# Data to use
☆ ☆ ☆ ☆ ☆

(** The state of the manager: the [JobMap], and its generator. *)
Record manager (R : Type) : Type := MkManager {
  JMap : list ManagedJob;
  RepIDx : Z;
  rand : R
}.
Arguments MkManager {R} _ _ _.
Arguments JMap {R} _.
Arguments RepIDx {R} _.
Arguments rand {R} _.

Definition set_jmap {R} (l : list ManagedJob) (m : manager R) : manager R := MkManager l (RepIDx m) (rand m).
Definition set_repidx {R} (i : Z) (m : manager R) : manager R := MkManager (JMap m) i (rand m).
Definition set_rand {R} (r : R) (m : manager R) : manager R := MkManager (JMap m) (RepIDx m) r.

(** What [WriteToFile] prints of a job. *)
Definition printed (j : ManagedJob) : GoJob := MkGoJob (ModifiedBit j) (Rank <$> Ranks j).
Definition map_of {R} (m : manager R) : list GoJob := printed <$> JMap m.

(** ** Operations *)
Definition NewJob (jobID : Z) : ManagedJob := MkManagedJob jobID [] 1.
Definition InsertRank (r : ManagedRank) (j : ManagedJob) : ManagedJob := set_ranks (Ranks j ++ [r]) j.

Section operations.
Context {R : Type} `{Rand R}.

Definition random (n : Z) : M (manager R) Z := zoom rand set_rand (Int32n n).

(** A job of the map; a key that is not there is a nil pointer. *)
Definition GetJob (j : Z) : M (manager R) ManagedJob :=
  let! jobs := gets JMap in
  if j <? 0 then panic else of_option (Exited 2) (jobs !! Z.to_nat j).
Definition put_job (j : Z) (v : ManagedJob) : M (manager R) unit :=
  modify (λ m, set_jmap (<[Z.to_nat j := v]> (JMap m)) m).

Definition GetRank (i : Z) (j : ManagedJob) : ManagedRank :=
  if Z.of_nat (length (Ranks j)) <? i + 1 then MkRank 0 0 0
  else default (MkRank 0 0 0) (Ranks j !! Z.to_nat i).
(** [RemoveI]: the slice behind the element starts after the end when there
    is no such element. *)
Definition RemoveI (i : Z) (j : ManagedJob) : M (manager R) ManagedJob :=
  if Z.of_nat (length (Ranks j)) <? i + 1 then panic
  else ret (set_ranks (delete (Z.to_nat i) (Ranks j)) j).

(** [InitJobMap]: one job after the other gets the next rank. *)
Definition InitJobMap (j_no r_no : Z) : M (manager R) unit :=
  modify (set_jmap (NewJob <$> seqZ 0 j_no)) ;;;
  modify (set_repidx 0) ;;;
  iterM (λ i,
    let! job := GetJob (Z.rem i j_no) in
    put_job (Z.rem i j_no) (InsertRank (MkRank i (-1) 0) job)) (seqZ 0 r_no).

(** One turn of the loop of [Choose]: the ranks that were taken so far. *)
Definition choose_turn (c : list ManagedRank) : M (manager R) (list ManagedRank) :=
  let! jobs := gets JMap in
  let! randomJob := random (wrap32s (Z.of_nat (length jobs))) in
  let! job := GetJob randomJob in
  if Z.of_nat (length (Ranks job)) =? 1 then ret c
  else
    let! randomRankIndex := random 2 in
    let rank := GetRank randomRankIndex job in
    let! job := RemoveI randomRankIndex job in
    put_job randomJob (set_modified 1 job) ;;;
    ret (c ++ [rank]).

Fixpoint choose_loop (turns : nat) (n : Z) (c : list ManagedRank) : M (manager R) (list ManagedRank) :=
  match turns with
  | O => ret c
  | S turns' =>
      if n <=? Z.of_nat (length c) then ret c
      else let! c := choose_turn c in choose_loop turns' n c
  end.

Definition Choose (n : Z) : M (manager R) (list ManagedRank) :=
  let! jobs := gets JMap in
  choose_loop (length jobs / 2) n [].

(** One turn of the loop of [Assign]: whether the rank found a job. *)
Definition assign_turn (r : ManagedRank) : M (manager R) bool :=
  let! jobs := gets JMap in
  let! randomJob := random (wrap32s (Z.of_nat (length jobs))) in
  let! job := GetJob randomJob in
  if Z.of_nat (length (Ranks job)) =? 2 then ret false
  else if PrevJob r =? randomJob then ret false
  else
    let! first := of_option (Exited 2) (head (Ranks job)) in
    if StackAdd first =? StackAdd r then
      put_job randomJob (set_modified 1 (InsertRank r job)) ;;; ret true
    else ret false.

(** The loop runs until every rank has a job; [fuel] bounds its turns. *)
Fixpoint Assign (fuel : nat) (newList : list ManagedRank) : M (manager R) unit :=
  match newList with
  | [] => ret tt
  | r :: rest =>
      match fuel with
      | O => halt NoFuel
      | S fuel' =>
          let! placed := assign_turn r in
          Assign fuel' (if placed : bool then rest else newList)
      end
  end.

Definition ResetModified : M (manager R) unit :=
  modify (λ m, set_jmap (set_modified 0 <$> JMap m) m).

☆ ☆ ☆ ☆ ☆

# Task statement
Write the data out in full, matching every line exactly.

# Your solution
(** The state of the manager: the [JobMap], and its generator. *)
Record manager (R : Type) : Type := MkManager {
  JMap : list ManagedJob;
  RepIDx : Z;
  rand : R
}.
Arguments MkManager {R} _ _ _.
Arguments JMap {R} _.
Arguments RepIDx {R} _.
Arguments rand {R} _.

Definition set_jmap {R} (l : list ManagedJob) (m : manager R) : manager R := MkManager l (RepIDx m) (rand m).
Definition set_repidx {R} (i : Z) (m : manager R) : manager R := MkManager (JMap m) i (rand m).
Definition set_rand {R} (r : R) (m : manager R) : manager R := MkManager (JMap m) (RepIDx m) r.

(** What [WriteToFile] prints of a job. *)
Definition printed (j : ManagedJob) : GoJob := MkGoJob (ModifiedBit j) (Rank <$> Ranks j).
Definition map_of {R} (m : manager R) : list GoJob := printed <$> JMap m.

(** ** Operations *)
Definition NewJob (jobID : Z) : ManagedJob := MkManagedJob jobID [] 1.
Definition InsertRank (r : ManagedRank) (j : ManagedJob) : ManagedJob := set_ranks (Ranks j ++ [r]) j.

Section operations.
Context {R : Type} `{Rand R}.

Definition random (n : Z) : M (manager R) Z := zoom rand set_rand (Int32n n).

(** A job of the map; a key that is not there is a nil pointer. *)
Definition GetJob (j : Z) : M (manager R) ManagedJob :=
  let! jobs := gets JMap in
  if j <? 0 then panic else of_option (Exited 2) (jobs !! Z.to_nat j).
Definition put_job (j : Z) (v : ManagedJob) : M (manager R) unit :=
  modify (λ m, set_jmap (<[Z.to_nat j := v]> (JMap m)) m).

Definition GetRank (i : Z) (j : ManagedJob) : ManagedRank :=
  if Z.of_nat (length (Ranks j)) <? i + 1 then MkRank 0 0 0
  else default (MkRank 0 0 0) (Ranks j !! Z.to_nat i).
(** [RemoveI]: the slice behind the element starts after the end when there
    is no such element. *)
Definition RemoveI (i : Z) (j : ManagedJob) : M (manager R) ManagedJob :=
  if Z.of_nat (length (Ranks j)) <? i + 1 then panic
  else ret (set_ranks (delete (Z.to_nat i) (Ranks j)) j).

(** [InitJobMap]: one job after the other gets the next rank. *)
Definition InitJobMap (j_no r_no : Z) : M (manager R) unit :=
  modify (set_jmap (NewJob <$> seqZ 0 j_no)) ;;;
  modify (set_repidx 0) ;;;
  iterM (λ i,
    let! job := GetJob (Z.rem i j_no) in
    put_job (Z.rem i j_no) (InsertRank (MkRank i (-1) 0) job)) (seqZ 0 r_no).

(** One turn of the loop of [Choose]: the ranks that were taken so far. *)
Definition choose_turn (c : list ManagedRank) : M (manager R) (list ManagedRank) :=
  let! jobs := gets JMap in
  let! randomJob := random (wrap32s (Z.of_nat (length jobs))) in
  let! job := GetJob randomJob in
  if Z.of_nat (length (Ranks job)) =? 1 then ret c
  else
    let! randomRankIndex := random 2 in
    let rank := GetRank randomRankIndex job in
    let! job := RemoveI randomRankIndex job in
    put_job randomJob (set_modified 1 job) ;;;
    ret (c ++ [rank]).

Fixpoint choose_loop (turns : nat) (n : Z) (c : list ManagedRank) : M (manager R) (list ManagedRank) :=
  match turns with
  | O => ret c
  | S turns' =>
      if n <=? Z.of_nat (length c) then ret c
      else let! c := choose_turn c in choose_loop turns' n c
  end.

Definition Choose (n : Z) : M (manager R) (list ManagedRank) :=
  let! jobs := gets JMap in
  choose_loop (length jobs / 2) n [].

(** One turn of the loop of [Assign]: whether the rank found a job. *)
Definition assign_turn (r : ManagedRank) : M (manager R) bool :=
  let! jobs := gets JMap in
  let! randomJob := random (wrap32s (Z.of_nat (length jobs))) in
  let! job := GetJob randomJob in
  if Z.of_nat (length (Ranks job)) =? 2 then ret false
  else if PrevJob r =? randomJob then ret false
  else
    let! first := of_option (Exited 2) (head (Ranks job)) in
    if StackAdd first =? StackAdd r then
      put_job randomJob (set_modified 1 (InsertRank r job)) ;;; ret true
    else ret false.

(** The loop runs until every rank has a job; [fuel] bounds its turns. *)
Fixpoint Assign (fuel : nat) (newList : list ManagedRank) : M (manager R) unit :=
  match newList with
  | [] => ret tt
  | r :: rest =>
      match fuel with
      | O => halt NoFuel
      | S fuel' =>
          let! placed := assign_turn r in
          Assign fuel' (if placed : bool then rest else newList)
      end
  end.

Definition ResetModified : M (manager R) unit :=
  modify (λ m, set_jmap (set_modified 0 <$> JMap m) m).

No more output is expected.